To the uninitiated, such work may seem far from glamorous, but the importance in ensuring that the assembly of a properly functioning missile is safe is obvious.

While a lot of what the technicians now do is automated, the most delicate procedures must still be done by hand.

Using very small tools, they carefully clean and trim the surfaces of the propellants, which are among the most dangerous materials on Earth because of their highly explosive nature, as any cracks or imperfections could lead to uneven combustion within the rocket that would cause it to deviate from its trajectory or explode in midair.

Xu and his team must always be mindful that even the smallest slip of the hand at the wrong moment could result in a devastating explosion capable of tearing themselves and the entire workshop apart.

"We must all be familiar with the propellants' traits. Our work requires an extremely high level of concentration and caution because the things we trim are highly inflammable-some kinds of propellants will ignite even if you roll a small steel ball on their surface," he said.

"Every time we enter the workshop, we put on special uniforms and make sure we are wearing nothing that could generate an electrostatic spark. When we're working with the propellants, we do so very slowly. We're thinking about nothing except the trimming procedures."
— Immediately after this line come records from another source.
(* ===== verification/HttpTheorems.v ===== *)
(** * The control client against the control server

    What the server prints the client reads back; an identifier travels as one
    path segment; and so each read of the client answers exactly what the
    service behind the server answered, when the response fits its limit. *)
From stdpp Require Import gmap.
From S2P Require Import Prelude GoText GoStrconv GoTime GoJson GoJsonRead GoUtf8 GoJsonText GoJsonWire GoUrl DeliveryStream Authority PgTx AuthorityStore.
From S2P Require Import SspGuard SspBody SspRegistry SspEnvelope SspStrip SspTheorems SspSign Registry ControlApi ControlHttp EdgeVerifier ControlClient.
Open Scope string_scope.
Open Scope Z_scope.
Open Scope snag_scope.

(** ** Records a response can carry: UTF-8 texts, natural numbers of 64 bits *)
Definition text_ok (s : string) : Prop := utf8_valid s = true.
Definition nat64 (z : Z) : Prop := 0 <= z < 2 ^ 63.

Record printable_registry (g : RegistryRecord) : Prop := {
  pg_texts : Forall text_ok [rr_TenantID g; rr_EnvelopeID g; rr_Commitment g; rr_PreviousCommitment g];
  pg_numbers : Forall nat64 [rr_Revision g; rr_RoutingEpoch g; rr_AuthorityRevision g] }.

Record printable_delivery (d : EdgeDelivery) : Prop := {
  pd_texts : Forall text_ok [ed_Kind d; ed_CaseID d; ed_EnvelopeID d; ed_Commitment d];
  pd_numbers : Forall nat64 [ed_Sequence d; ed_AuthorityRevision d] }.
In his very first day on the job, his tutor took him to watch an ignition operation of chopped-off propellant to show him its power.

"I was very casual about it, thinking that because of the small amount of propellant, nothing much would happen, and I was dozens of meters away from the ignition site. So you can imagine my shock when the ignition unleashed an incredibly hot wave created by the rising fireball and that I could clearly feel," he said.
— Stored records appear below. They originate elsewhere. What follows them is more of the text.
(* ===== verification/HttpExample.v ===== *)
(** * The HTTP deployment, concretely

    The ledger of ControlExample.v behind a control server, read by its edge. *)
From stdpp Require Import gmap.
From S2P Require Import Prelude GoText GoStrconv GoTime GoJson GoJsonRead GoBase64 GoUtf8 GoJsonWire GoUrl Sha256 DeliveryStream Authority PgTx AuthorityStore.
From S2P Require Import OutboxWorker AuthorityOutbox AuthoritySpec AuthorityInv AuthorityTheorems AuthorityReads.
From S2P Require Import SspGuard SspBody SspRegistry SspEnvelope SspTheorems SspSign SspExample Registry RegistryTheorems ControlApi.
From S2P Require Import SqliteTx EdgeStore EdgeApply EdgeConsumer EdgeRecovery EdgeExample EdgeVerifier ControlTheorems ControlSystem ControlEdge ControlExample.
From S2P Require Import GoJsonPrint ControlHttp ControlClient HttpTheorems HttpBounds HttpEdge HttpDelivery.
Open Scope string_scope.
Open Scope Z_scope.
Open Scope snag_scope.

#[local] Existing Instance toy_jcs.
#[local] Existing Instance toy_ed25519.

Definition web_identities : gmap string Workload :=
  {["uri:spiffe://acme/edge-1" := ctl_edge_workload; "uri:spiffe://acme/dispatch" := ctl_dispatch_workload]}.
Definition web_server : Server :=
  match NewServer "acme" web_identities 0 0 (fun _ => 120) with
  | Some sv => sv
  | None => mkServer "" ∅ 0 0 (fun _ => 0)
  end.
Definition web_tls : option ConnectionState :=
  Some (mkConnection [mkCertificate ["Edge.Acme"] [] [] ["spiffe://acme/edge-1"]] true).
Definition web_client : Client :=
  match NewClient (Some (mkEndpoint "https" "" "control.acme" false "/" "" "" false "")) (Some (mkTLS VersionTLS13 false true 1))
          ctl_edge_workload 0 with
  | Some cl => cl
  | None => mkClient "" ctl_edge_workload 0
  end.

Lemma web_deployed : deployed ctl_service web_server web_client web_tls ctl_db3.
Proof.
  constructor.
  - apply ctl_reachable3.
  - constructor; [vm_compute; congruence|]. intros key q d Hd.
    assert (Hall : map_Forall (fun k (_ : EdgeDelivery) => k.2 <= int64_max) (PgTx.deliveries ctl_db3)).
    { apply (bool_decide_unpack _). vm_compute. exact I. }
    exact (Hall _ _ Hd).
  - split; [|reflexivity]. split; vm_compute; congruence.
  - vm_compute. reflexivity.
  - split; [vm_compute; reflexivity|]. split; vm_compute; congruence.
  - apply ctl_active.
  - intros t. change (sv_zone web_server t) with 120. lia.
Qed.

Lemma case_delivery_over_http_witness : exists g e er em vv key p,
    registries ctl_db3 !! ("acme", 1) = Some g /\
    decodeStrictEnvelope ctl_case_wire = Ok e /\ decodeStrictEnvelope (rr_Raw g) = Ok er /\
    ParseTimestamp (EmittedAt e) = Some em /\
    (forall now, VerifyRoot (ct_trust ctl_service) now (rr_Raw g) = Ok vv <-> live er now) /\
    rg_keys (ve_snapshot vv) !! AuthorKeyID e = Some key /\
    projects_case p ctl_case_row /\ storable (ctl_delivery 1 ctl_case_wire) p /\
    (live er em -> plain_id "case-1" = true -> readable ctl_clock e er (ve_snapshot vv) key ->
       VerifyDelivery (http_verifier ctl_service web_server web_client web_tls ctl_clock (fun _ => calm ex_later) (fun _ db => db) ctl_db3)
         (ctl_delivery 1 ctl_case_wire) = Ok (Some p)) /\
    (live er em -> plain_id "case-1" = false \/ ~ readable ctl_clock e er (ve_snapshot vv) key ->
       VerifyDelivery (http_verifier ctl_service web_server web_client web_tls ctl_clock (fun _ => calm ex_later) (fun _ db => db) ctl_db3)
         (ctl_delivery 1 ctl_case_wire) = Err (Transient "resolve authority case")) /\
    (~ live er em ->
       VerifyDelivery (http_verifier ctl_service web_server web_client web_tls ctl_clock (fun _ => calm ex_later) (fun _ db => db) ctl_db3)
         (ctl_delivery 1 ctl_case_wire) = Err (Permanent "invalid_registry_proof")).
Proof.
  apply (case_delivery_over_http ctl_service web_server web_client web_tls ctl_clock (fun _ => calm ex_later) (fun _ db => db)
    ctl_db3 "case-1" ctl_case_row 1 (ctl_delivery 1 ctl_case_wire)).
  - apply web_deployed.
  - apply ctl_rows.
  - reflexivity.
  - apply ctl_rows.
  - by constructor.
  - vm_compute. reflexivity.
Defined.

(** An hour after the case expired. *)
Definition web_late : nat -> Z := fun _ => ex_time "2026-01-01T02:00:00Z".

Lemma web_stuck : stuck ctl_service web_server web_late ctl_db3 (delivery_of_case ctl_case_row 1).
Proof.
  eexists ctl_case_row, _, _, _, _, _. split; [apply ctl_rows|]. split; [vm_compute; reflexivity|]. split; [vm_compute; reflexivity|].
  split; [vm_compute; reflexivity|]. split; [vm_compute; reflexivity|].
  split. { eexists _, _. split; [vm_compute; reflexivity|]. split; [vm_compute; reflexivity|]. split; vm_compute; congruence. }
  split; [vm_compute; reflexivity|]. split; [vm_compute; reflexivity|]. right.
  intros (a & b & _ & Hb & [_ Hlt]). vm_compute in Hb. injection Hb as <-. vm_compute in Hlt. done.
Qed.

#[local] Existing Instance toy_aead.
Definition web_envs : nat -> AttemptEnv := fun _ => calm ex_later.
Definition web_others : nat -> DB -> DB := fun _ db => db.
Definition web_halted : Consumer := {| co_db := empty_edge; co_halted := true |}.

(** The delivery of the case as a stream message, for a consumer that is not
    halted. *)
Definition web_active : Consumer := {| co_db := empty_edge; co_halted := false |}.
Definition web_message : JournalMessage :=
  {| msg_Metadata := Ok {| jm_Stream := "SSP"; jm_Sequence := 1; jm_DeliverySeq := 1; jm_TenantID := "acme";
       jm_EdgeID := wl_edge (cl_workload web_client); jm_EdgeGeneration := wl_generation (cl_workload web_client) |};
     msg_Subject := ""; msg_Data := ctl_case_wire; msg_DoubleAck := None; msg_Nak := None |}.

Lemma unreadable_case_stalls_edge_witness :
  (exists r, Process "acme" (edge_identity ctl_service web_client)
     (VerifyDelivery (http_verifier ctl_service web_server web_client web_tls web_late web_envs web_others ctl_db3))
     web_message 0 quiet web_active = (web_active, r, [CallNak])) /\
  (forall limit rv now c' r,
     (forall k, rv_verify rv k = VerifyDelivery (http_verifier ctl_service web_server web_client web_tls web_late web_envs web_others ctl_db3)) ->
     Reconcile (H0 := http_reconciler ctl_service web_server web_client web_tls web_late web_envs web_others limit ctl_db3)
       "acme" (edge_identity ctl_service web_client) rv now web_halted = (c', r) ->
     co_db c' = co_db web_halted /\ co_halted c' = co_halted web_halted /\ forall res, r = Ok res -> rr_Resumed res = false).
Proof.
  split.
  - destruct (Process "acme" _ _ web_message 0 quiet web_active) as [[c r] calls] eqn:E. exists r.
    destruct (unreadable_case_stalls_edge ctl_service web_server web_client web_tls web_late web_envs web_others
      "acme" ctl_db3 1 (delivery_of_case ctl_case_row 1) web_active web_deployed
      (proj2 (proj2 ctl_rows)) web_stuck eq_refl) as [Hhandle _].
    destruct (Hhandle _ web_message 0 quiet c r calls eq_refl eq_refl) as [-> ->]; [constructor; vm_compute; reflexivity|exact E|reflexivity].
  - apply (unreadable_case_stalls_edge ctl_service web_server web_client web_tls web_late web_envs web_others
      "acme" ctl_db3 1 (delivery_of_case ctl_case_row 1) web_halted).
    + apply web_deployed.
    + apply ctl_rows.
    + apply web_stuck.
    + vm_compute. reflexivity.
Defined.

Definition web_page : EdgeDeliveryPage :=
  {| dp_Deliveries := [delivery_of_case ctl_case_row 1; delivery_of_advice "case-1" ctl_advice_row];
     dp_HighWatermark := 2; dp_CompleteThrough := 2 |}.

Lemma http_page_bounds_witness :
  ((length (dp_Deliveries web_page) <= 10)%nat ->
     http_source ctl_service web_server web_client web_tls ctl_clock web_envs web_others ctl_db3
       (page_request ctl_service web_client 0 100) = Ok web_page) /\
  (786432 < raw_size (dp_Deliveries web_page) ->
     http_source ctl_service web_server web_client web_tls ctl_clock web_envs web_others ctl_db3
       (page_request ctl_service web_client 0 100) = Err "controlclient" /\
     (last_of (co_db web_halted) (key_of (edge_identity ctl_service web_client)) = 0 -> forall rv now, exists e,
        Reconcile (H0 := http_reconciler ctl_service web_server web_client web_tls ctl_clock web_envs web_others 100 ctl_db3)
          "acme" (edge_identity ctl_service web_client) rv now web_halted = (web_halted, Err e))).
Proof.
  apply (http_page_bounds ctl_service web_server web_client web_tls ctl_clock web_envs web_others
    "acme" ctl_db3 0 100 web_page web_halted).
  - apply web_deployed.
  - vm_compute. congruence.
  - vm_compute. reflexivity.
  - vm_compute. congruence.
Defined.

Definition web_case : Envelope := Eval vm_compute in
  match decodeStrictEnvelope ctl_case_wire with Ok e => e | Err _ => ctl_registry "" end.

Lemma submit_over_http_witness :
  let '(db', answer) := Submit ctl_service ctl_clock (fun _ => ctl_db1) (cl_workload web_client) ctl_case_wire web_envs web_others ctl_db1 in
  let '(seen, result) := ClientSubmit (over_http (api ctl_service ctl_clock web_envs web_others) web_server web_tls)
    web_client (cl_workload web_client) ctl_case_wire ctl_db1 in
  bigints db' -> seen = db' /\ rtc (control_step ctl_service) ctl_db1 db' /\ forall rc, (result = Ok rc <-> answer = Ok rc) /\
    (result = Ok rc -> r_AuthorityID rc = ct_authority ctl_service /\ r_EnvelopeID rc = ID web_case /\
      ((exists c, PgTx.cases db' !! (ct_tenant ctl_service, CaseID web_case) = Some c /\ cs_Raw c = ctl_case_wire /\
          cs_Commitment c = r_Commitment rc /\ cs_AuthorityRevision c = r_Revision rc) \/
       (exists a, PgTx.advice db' !! (ct_tenant ctl_service, CaseID web_case) = Some a /\ av_Raw a = ctl_case_wire /\
          av_Commitment a = r_Commitment rc /\ av_CommitRevision a = r_Revision rc))).
Proof.
  apply (submit_over_http ctl_service web_server web_client web_tls ctl_clock web_envs web_others ctl_db1 ctl_case_wire web_case).
  - apply rtc_once, ctl_step1.
  - intros k d. apply rtc_refl.
  - vm_compute. reflexivity.
  - vm_compute. reflexivity.
  - left. reflexivity.
  - split; vm_compute; congruence.
  - split; vm_compute; congruence.
  - vm_compute. congruence.
Defined.

Definition web_service : Admission_ DB := api ctl_service ctl_clock web_envs web_others.
Definition web_commitment : string := cr_Commitment ctl_registry_request.

(** The registry of the deployment, read by its edge, and a case identifier with
    a slash. *)
Lemma http_reads_exact_witness :
  ClientResolveRegistry (over_http web_service web_server web_tls) web_client "acme" 1 web_commitment ctl_db3 = (ctl_db3,
    match ad_ResolveRegistry web_service (cl_workload web_client) 1 web_commitment ctl_db3 with
    | Err e => Err (rejection (writeStoreError e))
    | Ok g => if len (registryResponse g) <=? maxResponseBytes then check_resolved_registry "acme" 1 web_commitment g
              else Err (CliError "decode response")
    end) /\
  exists status code, ClientResolveCase (over_http web_service web_server web_tls) web_client "a/b" web_commitment ctl_db3
    = (ctl_db3, Err (CliRejected status code)).
Proof.
  assert (Hw : workload web_server web_tls = Some (cl_workload web_client)) by (vm_compute; reflexivity).
  destruct (http_reads_exact web_service web_server web_client web_tls ctl_db3 Hw) as (Hregistry & _ & Hrefused & _). split.
  - apply Hregistry; [discriminate|reflexivity|split; vm_compute; congruence|vm_compute; reflexivity|].
    intros g Hg. vm_compute in Hg. injection Hg as <-. constructor; each; try (vm_compute; reflexivity); split; vm_compute; congruence.
  - apply Hrefused; vm_compute; reflexivity.
Defined.

(** The same delivery, read while the case is live and after it expired. *)
Example web_verdicts :
  is_ok (VerifyDelivery (http_verifier ctl_service web_server web_client web_tls ctl_clock web_envs web_others ctl_db3)
           (ctl_delivery 1 ctl_case_wire)) = true /\
  VerifyDelivery (http_verifier ctl_service web_server web_client web_tls web_late web_envs web_others ctl_db3)
    (ctl_delivery 1 ctl_case_wire) = Err (Transient "resolve authority case").
Proof. split; vm_compute; reflexivity. Qed.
Such a job obviously requires many skills and a lot of patience, and each new member of Xu's team has to complete a three-year apprenticeship before being allowed to work alone.

All have gone on to become skilled technicians, said Han Shuo, a former student himself. Yet Xu, with all his years of experience, is still considered the master and is always called upon first when propellant for a newly developed rocket needs to be processed, Han said.

Role model

Xu said that whenever he and his colleagues see strategic ballistic missiles that they helped build being paraded in Tian'anmen Square in Beijing on special occasions, they feel immense pride.

In recognition of his achievements and contributions to the country's space industry, he was named a "role model of the time" by the Publicity Department of the Communist Party of China Central Committee in 2017 .

The following year, he was elected as a deputy to the 13th National People's Congress, the country's top legislature.

Wang Yajun, Party chief of the academy, said Xu is inspirational for all members of the academy, who are encouraged to learn from his complete devotion, dedication and innovation.

The academy's employees, especially the youngsters, should pursue perfection in their work as Xu always does, he said.

Thanks to the hard work of Xu and other researchers and technicians at the academy, China is moving fast in the research and development of solid-propellant engines that will be used to power the country's next generation of rockets.

Engineers at the academy have started to conduct ground tests of the world's mightiest solid-fuel rocket engine, which has a diameter of 3.5 meters, 150 metric tons of propellants and thrust of 500 tons.

Wang Jianru, chief designer of the engine, said it includes a number of advanced technologies and high-performance composite materials. With world-class capability, it will be used on the country's super-heavy rockets now being developed, he added.